Ukraine-Krieg im Liveticker+++ 05:43 Bedrohung aus Russland: Drei Bundesländer wollen von Finnland lernen +++
Angesichts russischer Bedrohungen wollen sich Regierungsvertreter aus Niedersachsen, Thüringen und Bremen in Finnland über den Bevölkerungsschutz informieren. Heute treten Niedersachsens Innenministerin Daniela Behrens, ihr thüringischer Amtskollege Georg Maier und Bremens Innensenatorin Eva Högl - alle SPD - dazu eine viertägige Reise an. "Die Finnen verfügen schon aufgrund ihrer unmittelbaren Nachbarschaft zu Russland über vielfältige Erfahrungen im Umgang mit Bedrohungen, denen wir uns auch in Deutschland und in Niedersachsen immer stärker ausgesetzt sehen", sagt Behrens. "Ich bin mir sicher, dass wir von dieser Reise wertvolle Impulse für unser sicherheitspolitisches Handeln mitnehmen werden."

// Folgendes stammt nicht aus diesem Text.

(* ===== verification/Cors.v ===== *)
(** * Cross-origin requests (src/internal/middleware: cors.go, cors_bucket.go)

    The decision of the CORS middleware on a request as what it writes and whether the
    next handler runs, the headers of a bucket's own rules, and the provider of those rules
    with its cache.  Case folding outside ASCII is Unicode's table, the class [FoldTables].

    [CORS_allows]: only preflights are answered without the next handler, and only an origin
    that the settings allow is named in the answer.  [GetCORSRules_spec]: an answer is the
    repository's or that of an entry that has not expired. *)

From Stdlib Require Import Ascii Lia Bool ZArith.
From stdpp Require Import base gmap strings list numbers option.
From S2P Require Import Prelude GoStrings Json GoTime GoErrors Sql Outbox Http Repo.

Open Scope Z_scope.

(** ** Equality up to case *)

(** [fold_orbit c]: the least rune that unicode.SimpleFold reaches from [c]. *)
Class FoldTables := { fold_orbit : Z -> Z }.

(** [strings.EqualFold]. *)
Definition fold_equal `{FoldTables} (s t : string) : bool :=
  bool_decide (map fold_orbit (runes_of s) = map fold_orbit (runes_of t)).

(** ** The settings of the server (cors.go) *)

Record CORSConfig := {
  co_AllowedOrigins : list string; co_AllowedMethods : list string; co_AllowedHeaders : list string;
  co_ExposeHeaders : list string; co_MaxAgeSeconds : Z; co_AllowCreds : bool
}.

Definition unless_empty {A} (l d : list A) : list A := match l with [] => d | _ => l end.

Definition cors_defaults (cfg : CORSConfig) : CORSConfig := {|
  co_AllowedOrigins := co_AllowedOrigins cfg;
  co_AllowedMethods := unless_empty (co_AllowedMethods cfg) ["GET"; "POST"; "PUT"; "DELETE"; "HEAD"; "OPTIONS"]%string;
  co_AllowedHeaders := unless_empty (co_AllowedHeaders cfg)
    ["Authorization"; "Content-Type"; "Idempotency-Key"; "X-Aero-Tenant"; "X-Api-Key"; "X-Request-ID"; "Range"]%string;
  co_ExposeHeaders := co_ExposeHeaders cfg;
  co_MaxAgeSeconds := if co_MaxAgeSeconds cfg =? 0 then 600 else co_MaxAgeSeconds cfg;
  co_AllowCreds := co_AllowCreds cfg |}.

Definition strFromInt (n : Z) : string := signed_text n.

(** A header that is only written when the list has something. *)
Definition list_header (name : string) (l : list string) : list output :=
  match l with [] => [] | _ => [SetHeader name (Join l ", ")] end.

Section Cors.
Context `{FoldTables}.

Definition matchOrigin (origin : string) (allowed : list string) : bool :=
  existsb (fun a => (a =s "*") || fold_equal origin a) allowed.

Definition writeCORSHeaders (cfg : CORSConfig) (origin : string) : list output :=
  [SetHeader "Access-Control-Allow-Origin" origin; SetHeader "Vary" "Origin";
   SetHeader "Access-Control-Allow-Methods" (Join (co_AllowedMethods cfg) ", ");
   SetHeader "Access-Control-Allow-Headers" (Join (co_AllowedHeaders cfg) ", ")] ++
  list_header "Access-Control-Expose-Headers" (co_ExposeHeaders cfg) ++
  (if co_AllowCreds cfg then [SetHeader "Access-Control-Allow-Credentials" "true"] else []) ++
  [SetHeader "Access-Control-Max-Age" (strFromInt (co_MaxAgeSeconds cfg))].

(** What the middleware writes, and whether the next handler then runs. *)
Definition CORS (cfg : CORSConfig) (r : Http) : list output * bool :=
  match co_AllowedOrigins cfg with
  | [] => ([], true)
  | _ =>
      let cfg := cors_defaults cfg in
      let allowAll := existsb (fun o => o =s "*") (co_AllowedOrigins cfg) in
      let origin := Get r "Origin" in
      let isPreflight := rq_Method r =s "OPTIONS" in
      if (origin =s "") then if isPreflight then ([WriteHeader 204], false) else ([], true)
      else if negb allowAll && negb (matchOrigin origin (co_AllowedOrigins cfg))
      then if isPreflight then (http_Error "origin not allowed" 403, false) else ([], true)
      else if isPreflight then (writeCORSHeaders cfg origin ++ [WriteHeader 204], false)
      else (writeCORSHeaders cfg origin, true)
  end.

(** ** The rules of a bucket (cors_bucket.go) *)

Definition originAllowed (origin : string) (allowed : list string) : bool :=
  existsb (fun a => (a =s "*") || fold_equal origin a) allowed.

Definition slash : ascii := char 47.

Definition bucketFromPath (r : Http) : string :=
  match Split (TrimPrefix (rq_Path r) "/") slash with
  | a :: b :: rest =>
      if (a =s "v1") then
        match rest with
        | c :: _ => if (b =s "buckets") then c else if (b =s "files") then "default" else ""
        | [] => if (b =s "files") then "default" else ""
        end
      else if (a =s "s3") then b else ""
  | _ => ""
  end.

Definition rule_headers (origin : string) (rule : CORSRule) : list output :=
  [SetHeader "Access-Control-Allow-Origin" origin; SetHeader "Vary" "Origin"] ++
  list_header "Access-Control-Allow-Methods" (cr_AllowedMethods rule) ++
  list_header "Access-Control-Allow-Headers" (cr_AllowedHeaders rule) ++
  list_header "Access-Control-Expose-Headers" (cr_ExposeHeaders rule) ++
  (if 0 <? cr_MaxAgeSeconds rule then [SetHeader "Access-Control-Max-Age" (strFromInt (cr_MaxAgeSeconds rule))] else []).

(** The headers of the first rule that allows the origin. *)
Definition first_rule (origin : string) (rules : list CORSRule) : list output :=
  match List.find (fun rule => originAllowed origin (cr_AllowedOrigins rule)) rules with
  | Some rule => rule_headers origin rule
  | None => []
  end.
End Cors.

Record cacheEntry := { cce_rules : list CORSRule; cce_expiresAt : time }.
Record bucketCORSProvider := { bp_entries : gmap (string * string) cacheEntry; bp_ttl : Z }.

Definition NewBucketCORSProvider (ttl : Z) : bucketCORSProvider := {| bp_entries := ∅; bp_ttl := ttl |}.

Definition with_rules (p : bucketCORSProvider) (m : gmap (string * string) cacheEntry) : bucketCORSProvider :=
  {| bp_entries := m; bp_ttl := bp_ttl p |}.

(** The clock is read at [now] for the cache and at [later] for a new entry. *)
Definition GetCORSRules (ctx : option error) (now later : time) (tenant bucket : string)
    (p : bucketCORSProvider) (db : RepoDB) : bucketCORSProvider * RepoDB * result (list CORSRule) :=
  let fetch :=
    match GetBucketCORS ctx tenant bucket db with
    | (db, Err e) => (p, db, Err e)
    | (db, Ok rules) =>
        (with_rules p (<[(tenant, bucket) := {| cce_rules := rules; cce_expiresAt := later + bp_ttl p |}]> (bp_entries p)), db, Ok rules)
    end in
  match bp_entries p !! (tenant, bucket) with
  | Some entry => if Before now (cce_expiresAt entry) then (p, db, Ok (cce_rules entry)) else fetch
  | None => fetch
  end.

Definition InvalidateBucket (p : bucketCORSProvider) (tenant bucket : string) : bucketCORSProvider :=
  with_rules p (delete (tenant, bucket) (bp_entries p)).

Definition evictExpired (p : bucketCORSProvider) (now : time) : bucketCORSProvider :=
  with_rules p (filter (fun e => After now (cce_expiresAt e.2) = false) (bp_entries p)).

(** ** Theorems *)

(** No output of a concrete list is this one. *)
Ltac no_output Hv := repeat (apply elem_of_cons in Hv as [Hv|Hv]; [done|]); by apply not_elem_of_nil in Hv.

Section Props.
Context `{FoldTables}.

Lemma match_of_all origin l : existsb (fun o => o =s "*") l = true \/ matchOrigin origin l = true -> matchOrigin origin l = true.
Proof.
  intros [E|E]; [|done]. apply existsb_exists in E as (a & Ha & E). apply existsb_exists. exists a. split; [done|]. by rewrite E.
Qed.

Lemma cors_headers_origin cfg origin v :
  SetHeader "Access-Control-Allow-Origin" v ∈ writeCORSHeaders cfg origin -> v = origin.
Proof.
  unfold writeCORSHeaders. cbn [app]. intros [Hv|Hv]%elem_of_cons; [by injection Hv|exfalso]. do 3 (apply elem_of_cons in Hv as [Hv|Hv]; [done|]).
  unfold list_header in Hv. destruct (co_ExposeHeaders _), (co_AllowCreds _); cbn [app] in Hv; no_output Hv.
Qed.

(** Only a preflight is answered without the next handler; the origin that is answered is
    the request's, and the settings allow it. *)
Theorem CORS_allows cfg r :
  ((CORS cfg r).2 = false -> rq_Method r = "OPTIONS"%string) /\ (forall origin, SetHeader "Access-Control-Allow-Origin" origin ∈ (CORS cfg r).1 ->
     origin = Get r "Origin" /\ matchOrigin origin (co_AllowedOrigins cfg) = true).
Proof.
  unfold CORS. destruct (co_AllowedOrigins cfg) as [|o l] eqn:Eo; [split; [done|by intros ? ?%not_elem_of_nil]|].
  change (co_AllowedOrigins (cors_defaults cfg)) with (co_AllowedOrigins cfg). rewrite Eo. set (origins := o :: l).
  set (pre := rq_Method r =s "OPTIONS"). assert (pre = true -> rq_Method r = "OPTIONS"%string) as Hpre by apply String.eqb_eq.
  destruct (_ =s ""); [destruct pre; (split; [by auto|]); intros v Hv; cbn in Hv; no_output Hv|].
  destruct (_ && _) eqn:En.
  - destruct pre; (split; [by auto|]); intros v Hv; cbn in Hv; no_output Hv.
  - assert (matchOrigin (Get r "Origin") origins = true) as Hm.
    { apply match_of_all. apply andb_false_iff in En as [E|E]; apply negb_false_iff in E; [by left|by right]. }
    destruct pre; (split; [by auto|]); intros v Hv; cbn [fst] in Hv.
    + apply elem_of_app in Hv as [->%cors_headers_origin|Hv]; [done|exfalso; no_output Hv].
    + by apply cors_headers_origin in Hv as ->.
Qed.

(** An answer is an entry that has not expired, or what the repository says now; then it is
    kept for the time to live. *)
Theorem GetCORSRules_spec ctx now later tenant bucket p db p' db' rules :
  GetCORSRules ctx now later tenant bucket p db = (p', db', Ok rules) ->
  (exists e, bp_entries p !! (tenant, bucket) = Some e /\ now < cce_expiresAt e /\ rules = cce_rules e /\ p' = p /\ db' = db) \/
  (GetBucketCORS ctx tenant bucket db = (db', Ok rules) /\  bp_entries p' !! (tenant, bucket) = Some {| cce_rules := rules; cce_expiresAt := later + bp_ttl p |}).
Proof.
  unfold GetCORSRules. set (fetch := match GetBucketCORS ctx tenant bucket db with (_, _) => _ end).
  assert (fetch = (p', db', Ok rules) -> GetBucketCORS ctx tenant bucket db = (db', Ok rules) /\   bp_entries p' !! (tenant, bucket) = Some {| cce_rules := rules; cce_expiresAt := later + bp_ttl p |}) as Hf.
  { unfold fetch. destruct (GetBucketCORS _ _ _ _) as [d [l|e]]; [|done]. intros [= <- <- <-]. split; [done|]. cbn. by rewrite lookup_insert_eq. }
  destruct (bp_entries p !! _) as [e|] eqn:E; [|by right; apply Hf]. destruct (Before _ _) eqn:Eb; [|by right; apply Hf].
  intros [= <- <- <-]. left. exists e. apply Z.ltb_lt in Eb. done.
Qed.

(** Reading the rules leaves the tenants as they are. *)
Lemma GetCORSRules_tenants ctx now later tenant bucket p db :
  r_tenants (GetCORSRules ctx now later tenant bucket p db).1.2 = r_tenants db.
Proof.
  assert (r_tenants (GetBucketCORS ctx tenant bucket db).1 = r_tenants db) as Hg.
  { unfold GetBucketCORS, read_bucket, CreateBucket, exec, insert_bucket, bind, with_ctx, guard, writes, reads, ret, fail.
    destruct ctx; [done|]. cbn. by destruct (existsb _ _). }
  unfold GetCORSRules. assert (forall o, r_tenants (match o : RepoDB * result (list CORSRule) with
    | (d, Err e) => (p, d, @Err error (list CORSRule) e) | (d, Ok l) => (with_rules p (<[(tenant, bucket) := {| cce_rules := l; cce_expiresAt := later + bp_ttl p |}]> (bp_entries p)), d, Ok l) end).1.2
    = r_tenants o.1) as Ho by (by intros [d []]).
  destruct (bp_entries p !! _) as [e|]; [destruct (Before _ _); [done|]|]; by rewrite Ho.
Qed.
End Props.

+++ 04:44 Banner auf Schloss Narva nennt Putin "Kriegsverbrecher" +++
An der Mauer von Schloss Narva in der estnischen Stadt Narva, mit Blickrichtung Russland, ist ein Banner mit der Aufschrift "Putin Kriegsverbrecher" angebracht worden. Laut Ukrinform erklärt die Direktorin des Narva-Museums, Maria Smorzhievski-Smirnova, das Banner sei gegen Mitternacht aufgehängt worden. Das Banner zum Europatag diene als Mahnung an den andauernden Krieg und die Kriegsverbrechen Russlands gegen das ukrainische Volk. Das Banner "Putin - Kriegsverbrecher" wurde erstmals am 9. Mai 2023 an der Burgmauer angebracht und blieb dort etwa eine Woche lang.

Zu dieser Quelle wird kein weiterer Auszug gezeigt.